Ultima ma non meno interessante conferma della capacità dell’apparato industriale italiano di fare affari con tutto il mondo: Saipem ha presentato oggi conti semestrali migliori delle attese, con vendite pari a 2,363 miliardi (il consensus si attendeva 2,164 miliardi), margine operativo lordo rettificato a 332 milioni (consensus: 293 milioni) e reddito operativo rettificato a 182 milioni (consensus: 143 milioni). Non solo: la società guidata da Stefano Cao ha chiuso il semestre con un debito netto pari a 1,574 miliardi (consensus: 1,626 miliardi) e ora lo vede calare a 800 milioni di euro entro fine anno (contro una precedente indicazione per 1 miliardo di euro).

A livello divisionale, come segnalano gli analisti di Equita Sim, sono apparsi “molto solidi i margini dell’offshore E&C, grazie alle buone performance operative”, mentre nel complesso i dati “confermano i miglioramenti sul fronte del deleverage e migliorano la visibilità per il 2019-2020, in un contesto di mercato che ancora non mostra evidenti segnali di ripresa”. Come dire che il gruppo guidato da Cao sta recuperando terreno nonostante lo scenario non sia ancora quello ideale; lo stesso Cao, poi, ha confermato in conferenza stampa che prosegue la ricerca di partner per l’attività di perforazione (“drilling”).

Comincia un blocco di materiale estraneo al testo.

(** Every block is below some tip. *)
Lemma tip_above b : known t b → ∃ f, is_tip t f ∧ ancestor t b f.
Proof using WF.
  remember (Z.to_nat (u64_max - b_length b)) as n eqn:En. revert b En.
  induction n as [|n IH]; intros b En Hb;
    (destruct (decide (b_id b ∈ tips t)) as [Hin|Hout];
      [exists b; split; [by split|apply ancestor_refl]|]);
    (destruct (decide (map_Forall (λ _ c, ¬ (b_id c ≠ lib t ∧ b_parent c = b_id b)) (branches t)))
      as [Hall|Hex];
      [destruct Hout; apply (wf_tips t WF); split; [by exists b|];
       intros c Hc Hne Ep; by apply (Hall (b_id c) c Hc)|]);
    apply map_not_Forall in Hex as (id & c & Hc & Hex); try apply _;
    pose proof (wf_id t WF id c Hc) as Ec; subst id;
    destruct (dec_stable Hex) as [Hne Ep]; change (known t c) in Hc;
    destruct (wf_parent t WF c Hc Hne) as (q & Hq & Hlen & _);
    destruct (parent_known t WF c q Hq) as (Hkq & Eq & _);
    (assert (q = b) as -> by (apply (known_id_inj t WF); [done|done|congruence]));
    pose proof (wf_length t WF c Hc) as [_ Hmax]; [lia|].
  destruct (IH c) as (f & Hf & Hanc); [lia|done|].
  exists f. split; [done|]. eapply ancestor_trans; [by apply ancestor_parent|done].
Qed.

(** ** The subtree of a block *)

Section Subtree.
Context (L : Branch Id) (HL : known t L).

(** Neither above nor below [L]. *)
Definition stale b : Prop := ¬ ancestor t L b ∧ ¬ ancestor t b L.

Record subtree (u : Branches Id) : Prop := {
  sub_branches : ∀ id b, branches u !! id = Some b ↔ branches t !! id = Some b ∧ ancestor t L b;
  sub_tips : ∀ b, known t b → b_id b ∈ tips u ↔ b_id b ∈ tips t ∧ ancestor t L b;
  sub_tips_known : ∀ id, id ∈ tips u → is_Some (branches t !! id);
  sub_lib : lib u = b_id L
}.

Lemma sub_known u b : subtree u → known u b ↔ known t b ∧ ancestor t L b.
Proof. intros S. apply (sub_branches u S). Qed.

Lemma sub_parent u b p : subtree u → known t b → b_id b ≠ b_id L → ancestor t L b →
  parent t b = Some p → parent u b = Some p ∧ ancestor t L p.
Proof using WF HL.
  intros S Hb Hne Hanc Hp. destruct (parent_known t WF b p Hp) as (Hkp & Ep & Hnep).
  assert (ancestor t L p) as HLp.
  { destruct (ancestor_inv t L b Hanc) as [->|(q & Hq & ?)]; [done|]. by simplify_eq. }
  split; [|done]. unfold parent. rewrite decide_False by congruence.
  apply (sub_branches u S). by rewrite <- Ep.
Qed.

Lemma subtree_wf u : subtree u → wf_tree u.
Proof using WF HL.
  intros S. pose proof S as [Sb St Stk Sl]. constructor.
  - intros id b [Hb _]%Sb. by apply (wf_id t WF).
  - rewrite Sl. exists L. apply Sb. split; [done|apply ancestor_refl].
  - intros b. rewrite Sl. intros [Hb _]%Sb.
    assert (b = L) as -> by (unfold known in HL; congruence).
    unfold parent. case_decide as Hd; [done|].
    destruct (branches u !! b_parent L) as [q|] eqn:Hq; [|done]. apply Sb in Hq as [Hq Hanc].
    assert (parent t L = Some q) as Hp by (unfold parent; by rewrite decide_False).
    destruct (parent_spec t WF L q HL Hp) as (? & _ & _).
    destruct (parent_known t WF L q Hp) as [Hkq _].
    destruct (ancestor_known t WF L q Hkq Hanc) as (_ & ? & _). lia.
  - intros b [Hb Hanc]%(sub_known u b S) Hne. rewrite Sl in Hne.
    assert (b_id b ≠ lib t) as Hnl.
    { intros E. destruct (ancestor_inv t L b Hanc) as [->|(q & Hq & _)]; [done|].
      by destruct (parent_spec t WF b q Hb Hq) as (_ & _ & ?). }
    destruct (wf_parent t WF b Hb Hnl) as (p & Hp & ? & ?).
    destruct (sub_parent u b p S Hb Hne Hanc Hp). eauto.
  - intros b [Hb _]%(sub_known u b S). by apply (wf_length t WF).
  - intros b [Hb _]%(sub_known u b S). by apply (wf_slot t WF).
  - intros id. split.
    + intros Hin. destruct (Stk id Hin) as [b Hb]. pose proof (wf_id t WF id b Hb) as <-.
      apply St in Hin as [Hin Hanc]; [|done]. split; [exists b; by apply Sb|].
      intros c [Hc Hca]%(sub_known u c S) Hcl. rewrite Sl in Hcl.
      apply (wf_tips t WF (b_id b)); [done|done|]. intros E.
      destruct (ancestor_inv t L c Hca) as [->|(q & Hq & _)]; [done|].
      by destruct (parent_spec t WF c q Hc Hq) as (_ & _ & ?).
    + intros [[b [Hb Hanc]%Sb] Hch]. pose proof (wf_id t WF id b Hb) as <-.
      apply St; [done|]. split; [|done]. apply (wf_tips t WF). split; [by exists b|].
      intros c Hc Hcl Ep. destruct (wf_parent t WF c Hc Hcl) as (q & Hq & ? & _).
      destruct (parent_known t WF c q Hq) as (Hkq & Eq & _).
      assert (q = b) as -> by (apply (known_id_inj t WF); [done|done|congruence]).
      assert (ancestor t L c) by (eapply ancestor_trans; [done|by apply ancestor_parent]).
      apply (Hch c); [by apply (sub_known u c S)| |done]. rewrite Sl. intros E.
      assert (c = L) as -> by (by apply (known_id_inj t WF)).
      destruct (ancestor_known t WF L b Hb Hanc) as (_ & ? & _). lia.
Qed.

(** Ancestors within the subtree are the ancestors in the tree above [L]. *)
Lemma sub_ancestor u a b : subtree u → known u b → ancestor u a b ↔ ancestor t a b ∧ ancestor t L a.
Proof using WF HL.
  intros S Hb. pose proof (subtree_wf u S) as WFu. split.
  - intros [n Hn]. revert b Hb Hn. induction n as [|n IH]; intros b Hb Hn; cbn in Hn.
    + simplify_eq. split; [apply ancestor_refl|]. by apply (sub_known u a S).
    + destruct (parent u b) as [p|] eqn:Hp; [|done].
      destruct (parent_known u WFu b p Hp) as (Hkp & Ep & Hnep).
      destruct (IH p Hkp Hn) as [Hap HLa]. split; [|done].
      eapply ancestor_trans; [done|]. apply ancestor_parent.
      apply (sub_known u p S) in Hkp as [Hkp _].
      unfold parent. rewrite decide_False by congruence. rewrite <- Ep. done.
  - intros [[n Hn] HLa]. revert b Hb Hn. induction n as [|n IH]; intros b Hb Hn; cbn in Hn.
    + simplify_eq. apply ancestor_refl.
    + destruct (parent t b) as [p|] eqn:Hp; [|done].
      apply (sub_known u b S) in Hb as [Hb HLb].
      destruct (parent_known t WF b p Hp) as (Hkp & _ & _).
      destruct (parent_spec t WF b p Hb Hp) as (? & _ & _).
      assert (ancestor t L p) as HLp by (apply (ancestor_trans t L a p); [done|by exists n]).
      assert (b_id b ≠ b_id L).
      { intros E. assert (b = L) as -> by (by apply (known_id_inj t WF)).
        destruct (ancestor_known t WF L p Hkp HLp) as (_ & ? & _). lia. }
      destruct (sub_parent u b p S) as [Hpu _]; try done.
      eapply ancestor_trans; [apply IH; [by apply (sub_known u p S)|done]|by apply ancestor_parent].
Qed.

Lemma sub_is_lca u b c l : subtree u → known u b → known u c → is_lca u b c l ↔ is_lca t b c l.
Proof using WF HL.
  intros S Hb Hc. pose proof (subtree_wf u S) as WFu.
  destruct (proj1 (sub_known u b S) Hb) as [Hb1 Hb2].
  destruct (proj1 (sub_known u c S) Hc) as [Hc1 Hc2].
  unfold is_lca. rewrite (sub_ancestor u l b S Hb), (sub_ancestor u l c S Hc). split.
  - intros ([H1 HLl] & [H2 _] & H3). repeat split; try done. intros a Ha1 Ha2.
    destruct (ancestor_known t WF a b Hb1 Ha1) as (Hka & _ & _).
    destruct (ancestor_known t WF L b Hb1 Hb2) as (_ & _ & _).
    destruct (Z.le_gt_cases (b_length L) (b_length a)) as [Hle|Hgt].
    + assert (ancestor t L a) by (by apply (ancestor_linear t WF L a b)).
      assert (ancestor u a l) as Hal by (apply H3; by apply sub_ancestor).
      apply sub_ancestor in Hal as [? _]; [done|done|].
      apply (sub_known u l S). split; [|done]. by destruct (ancestor_known t WF l b Hb1 H1).
    + eapply ancestor_trans; [|exact HLl]. apply (ancestor_linear t WF a L b); [done..|lia].
  - intros (H1 & H2 & H3). assert (ancestor t L l) as HLl by (by apply H3).
    repeat split; try done. intros a [Ha1 HLa]%sub_ancestor [Ha2 _]%sub_ancestor; try done.
    apply sub_ancestor; [done| |].
    + apply (sub_known u l S). split; [|done]. by destruct (ancestor_known t WF l b Hb1 H1).
    + split; [|done]. by apply H3.
Qed.

(** ** The pruning loops *)

Section Loops.
Context (local : Branch Id) (Hlocal : known t local) (HLl : ancestor t L local).

(** On a fork that leaves the local chain below [L], the blocks above the
    divergence are the stale ones. *)
Lemma fork_stale f l b : known t f → is_lca t local f l → b_length l < b_length L →
  ancestor t b f → b_length l < b_length b ↔ stale b.
Proof using WF Hlocal HLl.
  intros Hf (Hl1 & Hl2 & Hl3) Hlt Hb. split.
  - intros Hlb. split; intros Hanc.
    + assert (ancestor t L l) as HLl' by (apply Hl3; [done|by eapply ancestor_trans]).
      destruct (ancestor_known t WF l f Hf Hl2) as (Hkl & _ & _).
      destruct (ancestor_known t WF L l Hkl HLl') as (_ & ? & _). lia.
    + assert (ancestor t b l) as Hbl by (apply Hl3; [by eapply ancestor_trans|done]).
      destruct (ancestor_known t WF l f Hf Hl2) as (Hkl & _ & _).
      destruct (ancestor_known t WF b l Hkl Hbl) as (_ & ? & _). lia.
  - intros [_ Hn]. destruct (Z.le_gt_cases (b_length b) (b_length l)) as [Hle|?]; [|lia].
    destruct Hn. assert (ancestor t b l) by (by apply (ancestor_linear t WF b l f)).
    eapply ancestor_trans; [done|]. apply (ancestor_linear t WF l L local); done || lia.
Qed.

(** The blocks of [bs] are blocks of the tree. *)
Definition within bs : Prop := ∀ id b, bs !! id = Some b → branches t !! id = Some b.

(** Once a block is gone, so are its stale ancestors. *)
Definition stale_closed bs : Prop := ∀ y z, known t y → bs !! b_id y = None →
  ancestor t z y → stale z → bs !! b_id z = None.

(** Pruning down from [x] turned [bs] into [bs'] and reported [removed]. *)
Definition pruned_from bs bs' (removed : list Id) x : Prop :=
  (∀ id b, bs' !! id = Some b ↔ bs !! id = Some b ∧ ¬ (stale b ∧ ancestor t b x)) ∧
  (∀ id, id ∈ removed ↔ is_Some (bs !! id) ∧ bs' !! id = None).

Lemma pruned_nothing bs x :
  (∀ id b, bs !! id = Some b → ¬ (stale b ∧ ancestor t b x)) → pruned_from bs bs [] x.
Proof.
  intros Hn. split; [naive_solver|]. intros id. rewrite elem_of_nil.
  split; [done|intros [[? ?] ?]; congruence].
Qed.

Lemma pruned_step bs bs' removed x p : within bs → bs !! b_id x = Some x → stale x →
  parent t x = Some p → pruned_from (delete (b_id x) bs) bs' removed p →
  pruned_from bs bs' (b_id x :: removed) x.
Proof using WF.
  intros Hin Hx Hst Hp [Hbs Hrm]. pose proof (ancestor_parent t p x Hp) as Hpx. split.
  - intros id b. rewrite Hbs, lookup_delete_Some. split.
    + intros [[Hne Hb] Hn]. split; [done|]. intros [Hsb Hbx]. apply Hn. split; [done|].
      destruct (ancestor_inv t b x Hbx) as [->|(q & Hq & ?)]; [|by simplify_eq].
      pose proof (wf_id t WF id x (Hin _ _ Hb)). congruence.
    + intros [Hb Hn]. split; [split; [|done]|].
      * intros <-. assert (b = x) as -> by congruence. destruct Hn. split; [done|apply ancestor_refl].
      * intros [Hsb Hbp]. apply Hn. split; [done|by eapply ancestor_trans].
  - intros id. rewrite elem_of_cons, Hrm. destruct (decide (id = b_id x)) as [->|Hne].
    + rewrite lookup_delete_eq. split; [|by left]. intros _. split; [by exists x|].
      destruct (bs' !! b_id x) as [y|] eqn:Hy; [|done].
      apply Hbs in Hy as [Hy _]. by rewrite lookup_delete_eq in Hy.
    + rewrite lookup_delete_ne by done. naive_solver.
Qed.

Lemma fork_stop f l : known t f → is_lca t local f l → b_length l < b_length L →
  ∀ b, ¬ (stale b ∧ ancestor t b l).
Proof using WF Hlocal HLl.
  intros Hf Hl Hlt b [Hst Hbl]. destruct Hl as (Hl1 & Hl2 & Hl3).
  destruct (ancestor_known t WF l f Hf Hl2) as (Hkl & _ & _).
  destruct (ancestor_known t WF b l Hkl Hbl) as (_ & ? & _).
  assert (b_length l < b_length b); [|lia].
  apply (fork_stale f l b Hf (conj Hl1 (conj Hl2 Hl3)) Hlt); [by eapply ancestor_trans|done].
Qed.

Stiamo analizzando “situazioni interessanti”, ha spiegato il manager, a fronte di un “numero molto limitato di opportunità di trovare partner per le attività di perforazione”. Confermate infine le attese per vendite a 9 miliardi di euro e margine operativo sopra il 10% sui ricavi a fine 2019, oltre che 500 milioni di investimenti nel corso dell’esercizio. L’Italia delle eccellenze industriali trova dunque ancora mercato all’estero, nonostante le tensioni commerciali, l’incertezza politica e qualche passo falso su singoli progetti. E il bello per alcuni potrebbe ancora dover arrivare.

Notavano stamane parlando di Prysmian gli analisti di Citigroup, come i black-out registratisi in queste settimane negli Usa abbiano riproposto drammaticamente il tema della necessità di tornare a investire infrastrutture in un paese che è rimasto indietro di 50 anni per quanto riguarda la rete elettrica “e può darsi che tra 10 anni sarà rimasto indietro di 60 anni” se non riprenderà al più presto a investire. Prysmian, dopo l’acquisto di General Cable, appare agli occhi degli uomini di Citigroup la “meglio posizionata per dominare il (ri)nascente mercato americano”.

L’Italia non ha dunque una sola strada obbligata (quella di trasformarsi in un grande complesso turistico per stranieri) per tornare a crescere, ma almeno due: affiancare all’attrattività delle attività di ristorazione e ospitalità sul territorio nazionale anche la capacità delle sue grandi industrie di ottenere ordini e commesse per miliardi di euro da tutto il mondo.